**Task instructions**
Search the entries below. Return every line that has "arrived" in it.

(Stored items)
(** A computation that tells nothing about the end of the call. *)
Definition hushed {A} (m : CCM A) : Prop := ∀ c, wlp m (λ _ _ e, told_end e = []) c.
Lemma hushed_bind {A B} (m : CCM A) (k : A → CCM B) : hushed m → (∀ a, hushed (k a)) → hushed (m ≫= k).
Proof.
  intros Hm Hk c. apply wlp_bind. eapply wlp_mono; [apply Hm|]. intros a c1 e1 E1.
  eapply wlp_mono; [apply Hk|]. intros b c2 e2 E2. by rewrite told_end_app, E1, E2.
Qed.
Lemma hushed_keys {A} (m : CKM A) : hushed (on_keys m).
Proof.
  intros c. unfold wlp, on_keys. destruct (m (cf c)) as [[[a k] e]|]; [|done].
  induction e as [|x e IH]; [done|]. unfold told_end in *. by rewrite fmap_cons, filter_cons, decide_False.
Qed.
Lemma hushed_cancels ts : hushed (tmr_cancels ts).
Proof. induction ts as [|t ts IH]; [done|]. cbn. by apply hushed_bind. Qed.
Ltac hushed_steps :=
  repeat (lazymatch goal with
          | |- hushed (_ ≫= _) => apply hushed_bind
          | |- ∀ _, hushed _ => intros ?
          | |- hushed (on_keys _) => apply hushed_keys
          | |- hushed (on_list _) => apply hushed_keys
          | |- hushed (on_ks _) => apply hushed_keys
          | |- hushed (tmr_cancels _) => apply hushed_cancels
          | |- hushed (if _ then _ else _) => case_match
          | |- hushed (uemit (if _ then _ else _)) => case_match
          end); try done.
Lemma hushed_state st : hushed (set_state st).
Proof. unfold set_state. hushed_steps. destruct st; hushed_steps. Qed.
Lemma hushed_clear : hushed (with_users (userlist_incall_clear false false)).
Proof. done. Qed.

(** When a call ends that has not been set up the application is told once, and
    otherwise not at all; its connection may do so when it has closed. *)
Lemma end_with_err_told c :
  wlp (ccall_end_with_err ETIMEDOUT) (λ _ _ e,
    told_end e = if unconnected (cf_state c)
                 then [CcLeave ICALL_REASON_TIMEOUT ECONN_MESSAGE_TIME_UNKNOWN] else []) c.
Proof.
  unfold ccall_end_with_err. apply wlp_bind. unfold umodify, wlp at 1. apply wlp_bind.
  unfold uget, wlp at 1. apply wlp_bind. change (cf_state {| c with cf_error := ETIMEDOUT |}) with (cf_state c).
  eapply wlp_mono with (Q := λ _ _ e, told_end e = if unconnected (cf_state c)
    then [CcLeave ICALL_REASON_TIMEOUT ECONN_MESSAGE_TIME_UNKNOWN] else []).
  - assert (∀ es st c, wlp (set_state st;; uemit es) (λ _ _ e, told_end e = told_end es) c) as He.
    { intros es st c0. apply wlp_bind. eapply wlp_mono; [apply hushed_state|].
      intros [] c1 e1 E1. unfold wlp, uemit. by rewrite told_end_app, E1. }
    destruct (cf_state c); cbn [unconnected].
    all: lazymatch goal with
         | |- wlp (set_state _) _ _ => apply hushed_state
         | |- wlp (mret _) _ _ => exact eq_refl
         | |- wlp (set_state _;; uemit _) _ _ => apply He
         end.
  - intros [] c1 e1 E1. cbn [app]. eapply wlp_mono.
    { assert (hushed (with_users (userlist_incall_clear false false);;
        c ← uget; n ← on_keys ck_next;
        if negb (bool_decide (cc_ecall (cf c) = None)) && ecall_has_econn n
        then _ ← call_ecall EcEnd; mret () else set_state CCALL_STATE_IDLE)) as Hh; [|apply Hh].
      apply hushed_bind; [apply hushed_clear|]. intros []. apply hushed_bind; [done|]. intros c2.
      apply hushed_bind; [apply hushed_keys|]. intros n. destruct (_ && _); [|apply hushed_state].
      apply hushed_bind; [|done]. unfold call_ecall. apply hushed_bind; [done|]. intros c3.
      destruct (cc_ecall _); [|done]. apply hushed_bind; [done|]. intros []. apply hushed_bind; [|done].
      apply hushed_keys. }
    intros [] c2 e2 E2. by rewrite told_end_app, E1, E2, app_nil_r.
Qed.

(** C31: a call does not wait forever: while it waits for its configuration, for a
    server or for the network, or for the connection that the answer of a server
    sets up, the connect timer runs, and when it expires the call ends.  Unless the
    answer of the server has arrived, the application is told exactly once, that the
    call has timed out, and the call is idle.  If it has arrived ([SETUPRECV]), the
    call tells the application nothing: either its connection is told to end and the
    call waits for it to close, or, when there is no connection to wait for, the
    call is idle. *)
Theorem waiting_call_times_out c :
  call_ok c → waiting (cf_state c) = true →
  is_Some (cf_timers c TmrConnect) ∧
  wp (fire TmrConnect) (λ _ c' e,
    call_ok c' ∧
    if bool_decide (cf_state c = CCALL_STATE_SETUPRECV)
    then told_end e = [] ∧
         (cf_state c' = CCALL_STATE_IDLE ∨
          cf_state c' = CCALL_STATE_TERMINATING ∧ ∃ a, CcEcall a EcEnd ∈ e)
    else told_end e = [CcLeave ICALL_REASON_TIMEOUT ECONN_MESSAGE_TIME_UNKNOWN] ∧
         cf_state c' = CCALL_STATE_IDLE) c.
Proof.
  intros [B [W A]] Hw. specialize (W Hw). split; [done|]. unfold fire. do 2 wp_step.
  rewrite bool_decide_eq_false_2 by (cbn in W; by destruct W as [d ->]).
  unfold tmr_cancel. do 2 wp_step. cbn [timer_handler].
  match goal with |- wp _ _ ?x => set (c1 := x) end.
  assert (B1 : base_ok c1) by by apply (view_ok c).
  assert (Hn : cf_state c1 ≠ CCALL_STATE_ACTIVE)
    by (change (cf_state c1) with (cf_state c); intros E; by rewrite E in Hw).
  unfold ccall_connect_timeout. do 2 wp_step. rewrite bool_decide_eq_false_2 by done.
  eapply wp_mono; [exact (wp_wlp _ _ _ _ (end_with_err_spec ETIMEDOUT c1 B1) (end_with_err_told c1))|].
  intros [] c' e ((E & _ & R & I) & T). change (cf_state c1) with (cf_state c) in I, T. cbn [app].
  split; [by apply ended_call_ok|]. destruct (cf_state c); try done; cbn [unconnected] in I, T.
  all: try (rewrite bool_decide_eq_false_2 by done; split; [done|by apply I]).
  rewrite bool_decide_eq_true_2 by done. split; [done|].
  destruct R as [R|R]; [by left|]. destruct (en_state _ E); [by left|by right].
Qed.

(** ** Joining a server is calm *)

Lemma alloc_confconn_spec r su sc du dc tr c :
  base_ok c →
  wp (alloc_message ECONN_CONF_CONN r su sc du dc tr)
     (λ r c' _, calm c c' ∧ ∀ m, r.2 = Some m → msg_type m = ECONN_CONF_CONN) c.
Proof.
  intros Hc. unfold alloc_message. do 3 wp_step. apply wp_next_alloc. cbn [negb]. wp_step.
  split; [by apply tick_calm|]. by intros m [= <-].
Qed.

Lemma send_confconn_sft_calm url msg c :
  base_ok c → msg_type msg = ECONN_CONF_CONN →
  wp (ccall_send_msg_sft url msg) (λ _ c' _, calm c c') c.
Proof.
  intros Hc Hm. unfold ccall_send_msg_sft. rewrite Hm.
  rewrite bool_decide_eq_true_2 by done. cbn [negb andb].
  destruct url as [url|]; [|calm]. destruct (_ <? _)%nat; [calm|].
  assert (Hh : is_Some (cc_convid_hash (cf c))) by apply ko_hash, bo_keys, Hc.
  calm. by apply calm_of_ptr.
Qed.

**Output of the exercise**
    answer of the server has arrived, the application is told exactly once, that the
    call has timed out, and the call is idle.  If it has arrived ([SETUPRECV]), the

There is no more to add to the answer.